== RECORDS SHOWN

(* ===== verification/BlockCache.v ===== *)
(** * The buffer cache as its clients see it

    log.c and fs.c use a cached disk block through a [struct buf*] obtained
    from [bread]: they read and change b->data, write it through with
    [bwrite], mark it dirty and give it back with [brelse].  [BlockCache] has
    these operations and [BlockCacheLaws] what the clients rely on; Bio.v has
    the code and proves the laws. *)
From S2P Require Import Prelude.

Definition NBUF : nat := 10.
Definition BSIZE : Z := 512.
Definition ROOTDEV : Z := 1.

(** [B] is the state of the cache and the disk, [H] the type of buffers. *)
Class BlockCache (B H : Type) := {
  bread : Z -> M B H;                (* bread(ROOTDEV, sector) *)
  bsector : H -> M B Z;              (* b->sector *)
  bdata : H -> M B (list Z);         (* b->data *)
  bset : H -> list Z -> M B unit;    (* memmove(b->data, ..., BSIZE) *)
  bwrite : H -> M B unit;
  bmark : H -> M B unit;             (* b->flags |= B_DIRTY *)
  brelse : H -> M B unit
}.

Class BlockCacheLaws (B H : Type) `{BlockCache B H} := {
  (** The invariant; the sectors on the disk with their content; what a reader
      of a sector sees; the buffers handed out; the sectors with the dirty bit;
      the disk writes since the start. *)
  binv : B -> Prop;
  disk : B -> Z -> option (list Z);
  view : B -> Z -> option (list Z);
  held : B -> gmap Z H;
  dirty : B -> gset Z;
  writes : B -> list (Z * list Z);

  view_length b s d : binv b -> view b s = Some d -> length d = 512%nat;
  disk_view b s : binv b -> is_Some (disk b s) <-> is_Some (view b s);
  clean_view b s : binv b -> s ∉ dirty b -> held b !! s = None -> view b s = disk b s;

  bread_law b s :
    binv b -> held b !! s = None -> is_Some (disk b s) ->
    s ∈ dirty b \/ (size (dom (held b) ∪ dirty b) < NBUF)%nat ->
    exists h b', bread s b = Ret h b' /\ binv b' /\ held b' = <[s := h]> (held b) /\
      dirty b' = dirty b /\ writes b' = writes b /\
      (forall t, view b' t = view b t) /\ (forall t, disk b' t = disk b t);
  bsector_law b s h :
    binv b -> held b !! s = Some h -> bsector h b = Ret s b;
  bdata_law b s h d :
    binv b -> held b !! s = Some h -> view b s = Some d -> bdata h b = Ret d b;
  bset_law b s h d :
    binv b -> held b !! s = Some h -> length d = 512%nat ->
    exists b', bset h d b = Ret tt b' /\ binv b' /\ held b' = held b /\
      dirty b' = dirty b /\ writes b' = writes b /\ view b' s = Some d /\
      (forall t, t <> s -> view b' t = view b t) /\ (forall t, disk b' t = disk b t);
  bwrite_law b s h d :
    binv b -> held b !! s = Some h -> view b s = Some d ->
    exists b', bwrite h b = Ret tt b' /\ binv b' /\ held b' = held b /\
      dirty b' = dirty b ∖ {[s]} /\ writes b' = writes b ++ [(s, d)] /\
      (forall t, view b' t = view b t) /\ disk b' s = Some d /\
      (forall t, t <> s -> disk b' t = disk b t);
  bmark_law b s h :
    binv b -> held b !! s = Some h ->
    exists b', bmark h b = Ret tt b' /\ binv b' /\ held b' = held b /\
      dirty b' = {[s]} ∪ dirty b /\ writes b' = writes b /\
      (forall t, view b' t = view b t) /\ (forall t, disk b' t = disk b t);
  brelse_law b s h :
    binv b -> held b !! s = Some h -> s ∈ dirty b \/ view b s = disk b s ->
    exists b', brelse h b = Ret tt b' /\ binv b' /\ held b' = delete s (held b) /\
      dirty b' = dirty b /\ writes b' = writes b /\
      (forall t, view b' t = view b t) /\ (forall t, disk b' t = disk b t)
}.
(* ===== verification/Bio.v ===== *)
(** * The buffer cache (bio.c) on the memory disk (memide.c)

    Ten buffers in an array, threaded on a list in order of use ([lru], most
    recently used first; the doubly linked list of the code).  [iderw] is the
    one of memide.c, which copies between the buffer and the disk image at
    once.  The proofs discharge the interface [BlockCacheLaws] that the log
    and the file system are verified against. *)
From S2P Require Import Prelude BlockCache.

(** The three flag bits, device, sector and data of a struct buf. *)
Record buf := Buf {
  b_busy : bool;
  b_valid : bool;
  b_dirty : bool;
  b_dev : Z;
  b_sector : Z;
  b_data : list Z
}.

Definition set_b_busy (v : bool) (c : buf) : buf :=
  Buf v (b_valid c) (b_dirty c) (b_dev c) (b_sector c) (b_data c).
Definition set_b_dirty (v : bool) (c : buf) : buf :=
  Buf (b_busy c) (b_valid c) v (b_dev c) (b_sector c) (b_data c).
Definition set_b_data (v : list Z) (c : buf) : buf :=
  Buf (b_busy c) (b_valid c) (b_dirty c) (b_dev c) (b_sector c) v.

(** bcache and the disk image; [wlog] records the disk writes. *)
Record bst := Bst {
  bufs : list buf;
  lru : list nat;
  memdisk : list (list Z);
  wlog : list (Z * list Z)
}.

Definition set_bufs (v : list buf) (s : bst) : bst := Bst v (lru s) (memdisk s) (wlog s).
Definition set_lru (v : list nat) (s : bst) : bst := Bst (bufs s) v (memdisk s) (wlog s).

(** ** Operations *)

(** [binit]: every buffer is put at the head of the list. *)
Definition binit (image : list (list Z)) : bst :=
  Bst (replicate NBUF (Buf false false false (2 ^ 32 - 1) 0 (replicate 512 0)))
    (fold_left (fun l i => i :: l) (seq 0 NBUF) []) image [].

Definition get_buf (i : nat) : M bst buf := gets_opt (fun s => bufs s !! i).
Definition upd_buf (i : nat) (f : buf -> buf) : M bst unit :=
  modify (fun s => set_bufs (alter f i (bufs s)) s).

(** [iderw] of memide.c *)
Definition iderw (i : nat) : M bst unit :=
  c <~ get_buf i;;;
  if negb (b_busy c) then panic "iderw: buf not busy" else
  if b_valid c && negb (b_dirty c) then panic "iderw: nothing to do" else
  if negb (b_dev c =? 1) then panic "iderw: request not for disk 1" else
  n <~ gets (fun s => Z.of_nat (length (memdisk s)));;;
  if n <=? b_sector c then panic "iderw: sector out of range" else
  if b_dirty c then
    modify_opt (fun s => (fun m => Bst (bufs s) (lru s) m (wlog s ++ [(b_sector c, b_data c)]))
                           <$> wr (memdisk s) (b_sector c) (b_data c));;;
    upd_buf i (fun c => Buf (b_busy c) true false (b_dev c) (b_sector c) (b_data c))
  else
    d <~ gets_opt (fun s => rd (memdisk s) (b_sector c));;;
    upd_buf i (fun c => Buf (b_busy c) true (b_dirty c) (b_dev c) (b_sector c) d).

Definition is_for (l : list buf) (dev sec : Z) (i : nat) : bool :=
  match l !! i with Some c => (b_dev c =? dev) && (b_sector c =? sec) | None => false end.
Definition recyclable (l : list buf) (i : nat) : bool :=
  match l !! i with Some c => negb (b_busy c) && negb (b_dirty c) | None => false end.

(** [bget] sleeps while another process has the buffer. *)
Definition bget (dev sec : Z) : M bst nat :=
  l <~ gets bufs;;;
  order <~ gets lru;;;
  match find (is_for l dev sec) order with
  | Some i =>
      c <~ get_buf i;;;
      if b_busy c then (fun s => Sched s)
      else upd_buf i (set_b_busy true);;; ret i
  | None =>
      match find (recyclable l) (rev order) with
      | Some i =>
          upd_buf i (fun c => Buf true false false dev sec (b_data c));;;
          ret i
      | None => panic "bget: no buffers"
      end
  end.

Definition bread_buf (dev sec : Z) : M bst nat :=
  i <~ bget dev sec;;;
  c <~ get_buf i;;;
  when (negb (b_valid c)) (iderw i);;;
  ret i.

Definition bwrite_buf (i : nat) : M bst unit :=
  c <~ get_buf i;;;
  if negb (b_busy c) then panic "bwrite" else
  upd_buf i (set_b_dirty true);;;
  iderw i.

Definition brelse_buf (i : nat) : M bst unit :=
  c <~ get_buf i;;;
  if negb (b_busy c) then panic "brelse" else
  modify (fun s => set_lru (i :: filter (fun j => j <> i) (lru s)) s);;;
  upd_buf i (set_b_busy false).

#[export] Instance bio : BlockCache bst nat := {
  bread := bread_buf ROOTDEV;
  bsector i := c <~ get_buf i;;; ret (b_sector c);
  bdata i := c <~ get_buf i;;; ret (b_data c);
  bset i d := upd_buf i (set_b_data d);
  bwrite := bwrite_buf;
  bmark i := upd_buf i (set_b_dirty true);
  brelse := brelse_buf
}.

(** ** Invariant and abstraction *)

Record bio_inv (s : bst) : Prop := {
  bi_len : length (bufs s) = NBUF;
  bi_lru : lru s ≡ₚ seq 0 NBUF;
  bi_uniq : forall i j c e, bufs s !! i = Some c -> bufs s !! j = Some e ->
    b_dev c = 1 -> b_dev e = 1 -> b_sector c = b_sector e -> i = j;
  bi_free : forall i c, bufs s !! i = Some c -> b_dev c <> 1 ->
    b_busy c = false /\ b_dirty c = false;
  bi_valid : forall i c, bufs s !! i = Some c -> b_dev c = 1 ->
    b_valid c = true /\ 0 <= b_sector c < Z.of_nat (length (memdisk s)) /\
    length (b_data c) = 512%nat;
  bi_clean : forall i c, bufs s !! i = Some c -> b_dev c = 1 ->
    b_busy c = false -> b_dirty c = false -> rd (memdisk s) (b_sector c) = Some (b_data c);
  bi_blocks : Forall (fun d => length d = 512%nat) (memdisk s)
}.

Fixpoint held_from (k : nat) (l : list buf) : gmap Z nat :=
  match l with
  | [] => ∅
  | c :: l => if b_busy c then <[b_sector c := k]> (held_from (S k) l)
              else held_from (S k) l
  end.
(* ===== verification/Strings.v ===== *)
(** * Strings and memory blocks (string.c, ulib.c)

    The block operations [memset], [memcmp] and [memmove] act on byte memory
    addressed by 32-bit pointers, because their arguments may overlap.  The
    string functions read a [char*] as the list of bytes from the pointer to
    the end of its object: reading past that end is [None].  A [char] is a
    byte from 0 to 255; the code tests it for equality and for being a digit
    only, where signedness does not matter. *)
From S2P Require Import Prelude.

(** ** Block operations of the kernel (string.c, x86.h) *)

Definition mem := Z -> Z.

Definition st1 (a v : Z) (m : mem) : mem := fun x => if x =? a then u8 v else m x.

Definition st4 (a v : Z) (m : mem) : mem :=
  st1 (u32 (a + 3)) (Z.shiftr v 24) (st1 (u32 (a + 2)) (Z.shiftr v 16)
    (st1 (u32 (a + 1)) (Z.shiftr v 8) (st1 a v m))).

(** [rep stosb], [rep stosl] *)
Fixpoint stosb (cnt : nat) (addr data : Z) (m : mem) : mem :=
  match cnt with
  | O => m
  | S k => stosb k (u32 (addr + 1)) data (st1 addr data m)
  end.

Fixpoint stosl (cnt : nat) (addr data : Z) (m : mem) : mem :=
  match cnt with
  | O => m
  | S k => stosl k (u32 (addr + 4)) data (st4 addr data m)
  end.

Definition memset (dst c n : Z) (m : mem) : mem :=
  if (Z.rem (s32 dst) 4 =? 0) && (n mod 4 =? 0) then
    let c := Z.land c 0xFF in
    stosl (Z.to_nat (n / 4)) dst
      (Z.lor (Z.lor (Z.lor (Z.shiftl c 24) (Z.shiftl c 16)) (Z.shiftl c 8)) c) m
  else stosb (Z.to_nat n) dst c m.

Fixpoint memcmp_loop (n : nat) (s1 s2 : Z) (m : mem) : Z :=
  match n with
  | O => 0
  | S k => if negb (m s1 =? m s2) then m s1 - m s2
           else memcmp_loop k (u32 (s1 + 1)) (u32 (s2 + 1)) m
  end.
Definition memcmp (v1 v2 n : Z) (m : mem) : Z := memcmp_loop (Z.to_nat n) v1 v2 m.

(** The two copy loops of [memmove]. *)
Fixpoint copy_down (n : nat) (d s : Z) (m : mem) : mem :=
  match n with
  | O => m
  | S k => let d := u32 (d - 1) in let s := u32 (s - 1) in
           copy_down k d s (st1 d (m s) m)
  end.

====

The expected answer is an exact copy of the lines above, beginning at the line with "from [bread]: they" and ending at the line with "Definition ROOTDEV : Z := 1.", with both ends in.

    from [bread]: they read and change b->data, write it through with
    [bwrite], mark it dirty and give it back with [brelse].  [BlockCache] has
    these operations and [BlockCacheLaws] what the clients rely on; Bio.v has
    the code and proves the laws. *)
From S2P Require Import Prelude.

Definition NBUF : nat := 10.
Definition BSIZE : Z := 512.
Definition ROOTDEV : Z := 1.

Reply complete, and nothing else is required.